C'est de la thérapie génique. Même le professeur Perronne, qui est loin d'être un anti-vaccin, le précise :
Christian PERRONNE : " On a dissuadé les médecins généralistes et les gériatres de traiter. Dans ce contexte, continuer à persécuter nos enfants derrière des masques inutiles reste incompréhensible.
Toutes ces mesures sont faites pour que les Français réclament un vaccin. Or quel est l'intérêt d'un vaccin généralisé pour une maladie dont la mortalité est proche de 0,05% ? Aucun. Cette vaccination de masse est inutile. De plus, les risques de la vaccination peuvent être plus importants que les bénéfices.
Le plus inquiétant est que de nombreux pays, dont la France, se disent prêts à vacciner dans les semaines qui viennent, alors que la mise au point et l'évaluation de ces produits se sont faites à la va-vite et qu'aucun résultat de l'efficacité ou de la dangerosité de ces vaccins n'a été publié à ce jour.
Nous n'avons eu le droit qu'à des communiqués de presse des industriels fabricants, permettant de faire flamber leurs actions en bourse.
Le pire est que les premiers « vaccins » qu'on nous propose ne sont pas des vaccins, mais des produits de thérapie génique.
On va injecter des acides nucléiques qui provoqueront la fabrication d'éléments du virus par nos propres cellules.

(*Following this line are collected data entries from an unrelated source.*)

Lemma lsh_loop_length n k l : length (lsh_loop n k l) = length l.
Proof. revert l. induction k; intros; simpl; [done|]. by rewrite IHk, length_insert. Qed.

Lemma lsh_loop_word n k l i :
  0 <= n → (k ≤ length l)%nat → 0 <= i →
  word (lsh_loop n k l) i = if i <? Z.of_nat k then lsh_word n l i else word l i.
Proof.
  intros Hn. revert l. induction k as [|k IH]; intros l Hk Hi; cbn [lsh_loop].
  - by destruct (Z.ltb_spec i (Z.of_nat 0)); [lia|].
  - rewrite IH by (rewrite ?length_insert; lia).
    destruct (Z.ltb_spec i (Z.of_nat k)), (Z.ltb_spec i (Z.of_nat (S k))); try lia.
    + by rewrite lsh_word_insert by lia.
    + replace i with (Z.of_nat k) by lia. by rewrite word_insert_eq by lia.
    + by rewrite word_insert_ne by lia.
Qed.

Lemma lsh_loop_fits n k l : Forall (fits 64) l → Forall (fits 64) (lsh_loop n k l).
Proof.
  revert l. induction k; intros l Hl; simpl; [done|].
  apply IHk, Forall_insert; auto using lsh_word_fits.
Qed.

(** ** Functional specification of the three operations *)

Lemma bit_bitz b i : wf b → 0 <= i → mem b i = (i <? nbits b) && bitz (bits b) i.
Proof.
  intros Hb Hi. unfold mem, bit. rewrite Z.ltb_antisym.
  destruct (Z.leb_spec (nbits b) i); simpl; [done|]. unfold bitz. destruct (Z.leb_spec 0 i); [|lia]. simpl.
  pose proof (Z.mod_pos_bound i 64). rewrite land_single by lia.
  by destruct (Z.testbit _ _).
Qed.

Lemma wf_new n : 0 < n → wf (new n).
Proof.
  intros Hn. pose proof (Z.div_str_pos (n + 63) 64).
  split; simpl; try done.
  - rewrite len_replicate. destruct (Z.eqb_spec ((n + 63) / 64) 0); lia.
  - apply Forall_replicate. done.
Qed.

Lemma mem_new n i : 0 < n → 0 <= i → mem (new n) i = false.
Proof.
  intros Hn Hi. rewrite bit_bitz by eauto using wf_new. apply andb_false_intro2.
  unfold bitz, word. simpl. rewrite nth_replicate, Z.testbit_0_l. apply andb_false_r.
Qed.

Lemma wf_set_bit b i : wf b → 0 <= i → wf (set_bit b i).
Proof.
  intros [Hlen Hw Hp Hm] Hi. unfold set_bit. destruct (Z.leb_spec (nbits b) i); [done|].
  pose proof (Z.mod_pos_bound i 64).
  split; simpl; try done; [unfold len in *; by rewrite length_insert|].
  apply Forall_insert; [done|]. apply fits_lor; [lia|by apply word_fits|].
  rewrite Z.shiftl_1_l. split; [lia|]. apply Z.pow_lt_mono_r; lia.
Qed.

On ne connait absolument pas les conséquences de cette injection, car c'est une première chez l'homme. Et si les cellules de certains « vaccinés » fabriquaient trop d'éléments viraux, entrainant des réactions incontrôlables dans notre corps ?
Les premières thérapies géniques seront à ARN, mais il existe des projets avec l'ADN. Normalement, dans nos cellules, le message se fait de l'ADN vers l'ARN, mais l'inverse est possible dans certaines circonstances, d'autant que nos cellules humaines contiennent depuis la nuit des temps des rétrovirus dits « endogènes » intégrés dans l'ADN de nos chromosomes.
Ces rétrovirus « domestiqués » qui nous habitent sont habituellement inoffensifs
(contrairement au VIH, rétrovirus du sida par exemple), mais ils peuvent produire une enzyme, la transcriptase inverse, capable de transcrire à l'envers, de l'ARN vers l'ADN.
Ainsi un ARN étranger à notre corps et administré par injection pourrait coder pour de l'ADN, tout aussi étranger, qui peut alors s'intégrer dans nos chromosomes.
Il existe donc un risque réel de transformer nos gènes définitivement. Il y a aussi la possibilité, par la modification des acides nucléiques de nos ovules ou spermatozoïdes, de transmettre ces modifications génétiques à nos enfants.
Les personnes qui font la promotion de ces thérapies géniques, faussement appelées « vaccins » sont des apprentis sorciers et prennent les Français et plus
généralement les citoyens du monde, pour des cobayes.
Nous ne voulons pas devenir, comme les tomates ou le mais transgéniques des OGM (organismes génétiquement modifiés). Un responsable médical d'un des laboratoires pharmaceutiques fabricants a déclaré il y a quelques jours qu'il espérait un effet de protection individuelle, mais qu'il ne fallait pas trop espérer un impact sur la transmission du virus, donc sur la dynamique de l'épidémie.
C'est bien là un aveu déguisé qu'il ne s'agit pas d'un vaccin. "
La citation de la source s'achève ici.